Sorry I wasn't clear.  I only want fast-export/import to be used
as a local cache mechanism for tests.  I don't want to be
writing or maintaining fast-import histories by hand, either :>

> > Makefile rules would prevent subsequent test runs from repeating
> > 1. and 2.
> 
> That is a cute idea, until you realize that the number of developers
> fluent in `make` is even smaller than the number of developers fluent in
> `C`. In other words, you would again _increase_ the the number of
> prerequisites instead of reducing it.

Wouldn't any C developer need to know SOME build system?

We already use make, and make uses sh.  I'm not especially
fluent in make or sh, either; but I can hack my way through
them.

> > > If we were to (slowly) convert our test suite framework to C, we could
> > > change that.
> > >
> > > One idea would be to allow recreating commit history from something that
> > > looks like the output of `git log`, or even `git log --graph --oneline`,
> > > much like `git mktree` (which really should have been a test helper
> > > instead of a Git command, but I digress) takes something that looks like
> > > the output of `git ls-tree` and creates a tree object from it.
> >
> > I've been playing with Graph::Easy (Perl5 module) in other
> > projects, and I also think the setup could be more easily
> > expressed with a declarative language (e.g. GNU make)
> 
> I am dubious. But hey, if you show me something that looks _dead_ easy
> to understand, and even easier to write for new contributors, who am I
> to object?
> 
> But mind, I am not fluent in Perl. I can probably hack my way through
> `git-svn`, but that's a far cry from knowing what I am doing there.
> 
> And wouldn't that _again_ increase the number of prerequisites on
> contributors? I mean, you sounded genuinely concerned about that at the
> beginning of the mail. And I share that concern.

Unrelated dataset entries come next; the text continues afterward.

(* ===== verification/Implication.v ===== *)
(** src/opencog/query/PatternMatch.cc and .h: implications are evaluated by a
    search for their predicate, and every solution adds a copy of the implicand
    to the atom space. The state is the engine whose callback, an Implicator,
    owns the atom space. Running schemes is left to the argument
    [apply_scheme]. *)
From Stdlib Require Import SpecFloat.
From S2P Require Import Prelude ClassServer TruthValue Atom TLB HandleEntry Index AtomTable SpaceServer AtomSpace Query QueryCB.
#[local] Open Scope string_scope.
#[local] Open Scope list_scope.

Section implication.
Context `{SetOrder} (cs : ClassServer) (string_hash : string -> N).
Context {M : Type} `{SpaceMap M} (stores : positive -> BackingStore).
Context (apply_scheme : string -> Handle -> ST (AtomSpace M) Handle).

(** The global type variables. *)
Definition EXECUTION_LINK : N := ClassServer.getType cs "ExecutionLink".
Definition LIST_LINK : N := ClassServer.getType cs "ListLink".
Definition AND_LINK : N := ClassServer.getType cs "AndLink".
Definition NOT_LINK : N := ClassServer.getType cs "NotLink".
Definition IMPLICATION_LINK : N := ClassServer.getType cs "ImplicationLink".
Definition VARIABLE_TYPE_NODE : N := ClassServer.getType cs "VariableTypeNode".
Definition TYPED_VARIABLE_LINK : N := ClassServer.getType cs "TypedVariableLink".
Definition VARIABLE_SCOPE_LINK : N := ClassServer.getType cs "VariableScopeLink".

(** [TRUE_TV]: the mean is [1.0f], the count the binary32 number next to 1e35. *)
Definition TRUE_TV : TruthValue := SimpleTV (f32_of_Z 1) (S754_finite false 10097420 93).

(** [TLB::getAtom(h)], and the object it points to. *)
Definition atom_at (t : TLB) (h : Handle) : res Atom := of_opt (atomOf t h).

(** ** FindVariables *)
Fixpoint find_vars (fuel : nat) (t : TLB) (h : Handle) : res (list Handle) :=
  match fuel with
  | O => Fuel
  | S fuel' =>
      n ← as_node_ptr t (getAtom t h);
      match n with
      | Some p =>
          ty ← type_of_ptr t p;
          Ok (if (ty =? VARIABLE_NODE cs)%N then [h] else [])
      | None =>
          oset ← link_targets t h;
          rfold (fun varlist x => vs ← find_vars fuel' t x; Ok (varlist ++ vs)) [] (default [] oset)
      end
  end.

(** ** Instantiator *)
Abbreviation SP := (AtomSpace M).

Definition execution_link (oset : list Handle) : ST SP Handle :=
  match oset with
  | [gs; arg] =>
      gsn ← reads (fun s => as_node_ptr (AS.the_tlb s) (getAtom (AS.the_tlb s) gs));
      match gsn with
      | None => mret UNDEFINED
      | Some p =>
          n ← reads (fun s => on_heap (AS.the_tlb s) p);
          let schema := getName n in
          if String.prefix "scm:" schema
          then apply_scheme (String.substring 4 (String.length schema - 4) schema) arg
          else AS.addLink cs string_hash stores EXECUTION_LINK oset TRUE_TV
      end
  | _ => mret UNDEFINED
  end.

(** A loop that hands the members [oset] and [did_exec] on. *)
Fixpoint walk_each (f : Handle -> list Handle * bool -> ST SP (list Handle * bool)) (l : list Handle)
    (m : list Handle * bool) : ST SP (list Handle * bool) :=
  match l with [] => mret m | x :: l' => m' ← f x m; walk_each f l' m' end.

Fixpoint walk_tree (fuel : nat) (vmap : Grounding) (expr : Handle) (m : list Handle * bool)
    : ST SP (list Handle * bool) :=
  match fuel with
  | O => nofuel
  | S fuel' =>
      a ← reads (fun s => atom_at (AS.the_tlb s) expr);
      if isNodeObj a then
        if negb (a_type a =? VARIABLE_NODE cs)%N then mret (m.1 ++ [expr], m.2)
        else mret (m.1 ++ [default expr (vmap !! expr)], m.2)
      else
        m' ← walk_each (walk_tree fuel' vmap) (outgoing a) ([], m.2);
        if (a_type a =? EXECUTION_LINK)%N then
          sh ← execution_link m'.1;
          mret (if negb (sh =? UNDEFINED)%N then m.1 ++ [sh] else m.1, true)
        else
          a' ← reads (fun s => atom_at (AS.the_tlb s) expr);
          sh ← AS.addLink cs string_hash stores (a_type a) m'.1 (a_truthValue a');
          mret (m.1 ++ [sh], false)
  end.

Definition instantiate (expr : Handle) (vars : Grounding) : ST SP Handle :=
  if (expr =? UNDEFINED)%N then mret UNDEFINED
  else
    fuel ← asks (fun s => down_fuel (AS.the_tlb s));
    m ← walk_tree fuel vars expr ([], false);
    mret (default UNDEFINED (head m.1)).

(** ** Implicator *)
Record Implicator := mkImplicator {
  im_space : SP;
  implicand : Handle;
  result_list : list Handle;
  type_restrictions : option VariableTypeMap
}.
Definition im_table (c : Implicator) : AtomTable := atomTable (im_space c).
Definition Implicator_new (s : SP) : Implicator := mkImplicator s UNDEFINED [] None.
Definition set_space (s : SP) (c : Implicator) : Implicator :=
  mkImplicator s (implicand c) (result_list c) (type_restrictions c).
Definition push_result (h : Handle) (c : Implicator) : Implicator :=
  mkImplicator (im_space c) (implicand c) (result_list c ++ [h]) (type_restrictions c).
Definition on_space {A} (m : ST SP A) : ST Implicator A := fun c =>
  let '(r, s) := m (im_space c) in (r, set_space s c).

Definition Implicator_solution (pred_soln var_soln : Grounding) : ST Implicator bool :=
  expr ← asks implicand;
  h ← on_space (instantiate expr var_soln);
  valid ← asks (fun c => AS.isValid h (im_space c));
  _ ← (if valid : bool then modst (push_result h) else mret tt);
  mret false.

(** Every result is made true with full confidence. *)
Definition crisp_true : TruthValue := SimpleTV (f32_of_Z 1) (confidenceToCount (f32_of_Z 1)).
Definition CrispImplicator_solution (pred_soln var_soln : Grounding) : ST Implicator bool :=
  expr ← asks implicand;
  h ← on_space (instantiate expr var_soln);
  if negb (h =? UNDEFINED)%N then
    _ ← modst (push_result h);
    _ ← on_space (AS.put_tv h crisp_true);
    mret false
  else mret false.

Definition DefaultImplicator : PatternMatchCallback Implicator :=
  DefaultPatternMatchCB cs im_table type_restrictions Implicator_solution.
Definition CrispImplicator : PatternMatchCallback Implicator :=
  CrispLogicPMCB cs im_table type_restrictions CrispImplicator_solution.

(** ** PatternMatch *)
Abbreviation PM := (Engine Implicator).
Definition pm_space (e : PM) : SP := im_space (pmc e).
Definition pm_tlb (e : PM) : TLB := AS.the_tlb (pm_space e).
Definition on_pm {A} (m : ST Implicator A) : ST PM A := fun e =>
  let '(r, c) := m (pmc e) in (r, set_pmc c e).

Definition set_atomspace : ST PM unit :=
  _ ← modst (set_atom_space true);
  h ← on_pm (on_space (AS.addLink cs string_hash stores (ClassServer.getType cs "Link") [] DEFAULT_TV));
  modst (fun e => let p := pattern e in
    set_pattern (mkPattern (bound_vars p) (cnf_clauses p) (optionals p) (root_map p) h) e).

(** The clauses, and the clauses under a NotLink. *)
Fixpoint split_clauses (t : TLB) (cset : list Handle) : res (list Handle * list Handle) :=
  match cset with
  | [] => Ok ([], [])
  | h :: cset' =>
      a ← atom_at t h;
      if (a_type a =? NOT_LINK)%N then
        x ← Atom.getOutgoingHandle 0 a;
        r ← split_clauses t cset'; Ok (r.1, x :: r.2)
      else r ← split_clauses t cset'; Ok (h :: r.1, r.2)
  end.

Section with_callback.
Context `{!PatternMatchCallback Implicator}.

(** The links of a declaration: [None] where the code returns. *)
Definition link_of_type (t : TLB) (h : Handle) (ty : N) : res (option (list Handle)) :=
  l ← as_link_ptr t (getAtom t h);
  match l with
  | None => Ok None
  | Some p => a ← on_heap t p; Ok (if (a_type a =? ty)%N then Some (outgoing a) else None)
  end.

(** The match of lists of handles given by links. *)
Definition PatternMatch_match (hvarbles hclauses hnegates : Handle) : ST PM unit :=
  vars ← reads (fun e => link_targets (pm_tlb e) hvarbles);
  clauses ← reads (fun e => link_targets (pm_tlb e) hclauses);
  match vars, clauses with
  | Some _, Some _ =>
      vars ← reads (fun e => link_of_type (pm_tlb e) hvarbles LIST_LINK);
      clauses ← reads (fun e => link_of_type (pm_tlb e) hclauses AND_LINK);
      match vars, clauses with
      | Some vars, Some clauses =>
          lnegates ← reads (fun e => link_targets (pm_tlb e) hnegates);
          negs ← reads (fun e => link_of_type (pm_tlb e) hnegates AND_LINK);
          if match lnegates, negs with Some _, None => true | _, _ => false end then mret tt
          else
            negs ← reads (fun e => validate (pm_tlb e) vars (default [] negs));
            clauses ← reads (fun e => validate (pm_tlb e) vars clauses);
            match_ (perform_search cs) vars clauses.1 negs.1
      | _, _ => mret tt
      end
  | _, _ => mret tt
  end.

Definition do_imply (himplication : Handle) (varlist : option (list Handle)) : ST PM Handle :=
  oset ← reads (fun e => link_of_type (pm_tlb e) himplication IMPLICATION_LINK);
  match oset with
  | Some [hclauses; implicand] =>
      lclauses ← reads (fun e => link_targets (pm_tlb e) hclauses);
      match lclauses with
      | None => mret UNDEFINED
      | Some cset =>
          clauses ← reads (fun e => a ← atom_at (pm_tlb e) hclauses;
            if (a_type a =? AND_LINK)%N then split_clauses (pm_tlb e) cset else Ok ([hclauses], []));
          vars ← reads (fun e => match varlist with
            | Some vars => Ok vars
            | None => find_vars (down_fuel (pm_tlb e)) (pm_tlb e) hclauses
            end);
          affirm ← reads (fun e => validate (pm_tlb e) vars clauses.1);
          negate ← reads (fun e => validate (pm_tlb e) vars clauses.2);
          _ ← on_pm (modst (fun c => mkImplicator (im_space c) implicand (result_list c) (type_restrictions c)));
          _ ← match_ (perform_search cs) vars affirm.1 negate.1;
          results ← asks (fun e => result_list (pmc e));
          ready ← asks atom_space;
          if ready : bool then on_pm (on_space (AS.addLink cs string_hash stores LIST_LINK results DEFAULT_TV))
          else lift Undef
      end
  | _ => mret UNDEFINED
  end.

(** *** Declarations of variables *)
Definition Declarations : Type := list Handle * VariableTypeMap.

(** [typemap.insert] keeps an entry that is there. *)
Definition declare (t : TLB) (varname : Handle) (ts : gset N) (d : Declarations) : Declarations :=
  (d.1 ++ [varname],
   match getAtom t varname with
   | Some p => match d.2 !! p with Some _ => d.2 | None => <[p := ts]> d.2 end
   | None => d.2
   end).

(** The type that a VariableTypeNode names. *)
Definition named_type (t : TLB) (h : Handle) : res N :=
  n ← as_node_ptr t (getAtom t h);
  p ← of_opt n; a ← on_heap t p; Ok (ClassServer.getType cs (getName a)).

(** The loop over a list of types: the set, or the error. *)
Fixpoint listed_types (t : TLB) (tset : list Handle) (ts : gset N) : res (gset N + Z) :=
  match tset with
  | [] => Ok (inl ts)
  | h :: tset' =>
      a ← atom_at t h;
      if negb (a_type a =? VARIABLE_TYPE_NODE)%N then Ok (inr 3%Z)
      else
        vt ← named_type t h;
        if (vt =? NOTYPE)%N then Ok (inr 5%Z) else listed_types t tset' ({[vt]} ∪ ts)
  end.

Definition get_vartype (t : TLB) (htypelink : Handle) (d : Declarations) : res (Z * Declarations) :=
  oset ← link_targets t htypelink;
  oset ← of_opt oset;
  match oset with
  | [varname; vartype] =>
      a ← atom_at t vartype;
      if (a_type a =? VARIABLE_TYPE_NODE)%N then
        vt ← named_type t vartype;
        if (vt =? NOTYPE)%N then Ok (4%Z, d) else Ok (0%Z, declare t varname {[vt]} d)
      else if (a_type a =? LIST_LINK)%N then
        tset ← link_targets t vartype;
        tset ← of_opt tset;
        r ← listed_types t tset ∅;
        match r with
        | inl ts => Ok (0%Z, declare t varname ts d)
        | inr err => Ok (err, d)
        end
      else Ok (2%Z, d)
  | _ => Ok (1%Z, d)
  end.

(** A list of declarations; [None] where the code gives up. *)
Fixpoint declare_all (t : TLB) (dset : list Handle) (d : Declarations) : res (option Declarations) :=
  match dset with
  | [] => Ok (Some d)
  | h :: dset' =>
      a ← atom_at t h;
      if (a_type a =? VARIABLE_NODE cs)%N then declare_all t dset' (d.1 ++ [h], d.2)
      else if (a_type a =? TYPED_VARIABLE_LINK)%N then
        r ← get_vartype t h d;
        if negb (r.1 =? 0)%Z then Ok None else declare_all t dset' r.2
      else Ok None
  end.

Definition declarations (t : TLB) (hdecls : Handle) : res (option Declarations) :=
  a ← atom_at t hdecls;
  if (a_type a =? VARIABLE_NODE cs)%N || isNodeObj a then Ok (Some ([hdecls], ∅))
  else if (a_type a =? TYPED_VARIABLE_LINK)%N then
    r ← get_vartype t hdecls ([], ∅);
    Ok (if negb (r.1 =? 0)%Z then None else Some r.2)
  else if (a_type a =? LIST_LINK)%N then declare_all t (outgoing a) ([], ∅)
  else Ok None.

Definition set_type_restrictions (tm : VariableTypeMap) (c : Implicator) : Implicator :=
  mkImplicator (im_space c) (implicand c) (result_list c) (Some tm).

Definition do_varscope (hvarscope : Handle) : ST PM Handle :=
  oset ← reads (fun e => link_of_type (pm_tlb e) hvarscope VARIABLE_SCOPE_LINK);
  match oset with
  | Some [hdecls; himpl] =>
      d ← reads (fun e => declarations (pm_tlb e) hdecls);
      match d with
      | None => mret UNDEFINED
      | Some d =>
          _ ← on_pm (modst (set_type_restrictions d.2));
          do_imply himpl (Some d.1)
      end
  | _ => mret UNDEFINED
  end.
End with_callback.

(** *** The entry points, each with an implicator of its own *)
Definition new_implicator : ST PM unit := modst (fun e => set_pmc (Implicator_new (pm_space e)) e).
Definition imply (himplication : Handle) : ST PM Handle :=
  _ ← new_implicator; do_imply (PatternMatchCallback0 := DefaultImplicator) himplication None.
Definition crisp_logic_imply (himplication : Handle) : ST PM Handle :=
  _ ← new_implicator; do_imply (PatternMatchCallback0 := CrispImplicator) himplication None.
Definition varscope (himplication : Handle) : ST PM Handle :=
  _ ← new_implicator; do_varscope (PatternMatchCallback0 := CrispImplicator) himplication.
Definition PatternMatch_new (s : SP) : PM := PatternMatchEngine_new (Implicator_new s).
End implication.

I'm not saying we use Graph::Easy, but we could probably take
inspiration from it for creating something that makes creating
histories easy and maintainable.

But it could also be writing better comments, using "git commit"
as normal, and letting fast-export cache to speed up subsequent
runs.

> > > Another thing that would be much easier if we moved more and more parts
> > > of the test suite framework to C: we could implement more powerful
> > > assertions, a lot more easily. For example, the trace output of a failed
> > > `test_i18ngrep` (or `mingw_test_cmp`!!!) could be made a lot more
> > > focused on what is going wrong than on cluttering the terminal window
> > > with almost useless lines which are tedious to sift through.
> >
> > I fail to see how language choice here matters.
> 
> In Unix shell script, we either trace (everything) or we don't. In C,
> you can be a lot more fine-grained with log messages. A *lot*.
> 
> We even already have such a fine-grained log machinery in place, see
> `trace.h`.
> 
> Also, because of the ability to perform more sophisticated locking, lazy
> prerequisites can easily be cached in C, whereas that is not so easy in
> Unix shell (and hence it is not done).

`make` seems good at driving stuff to cache.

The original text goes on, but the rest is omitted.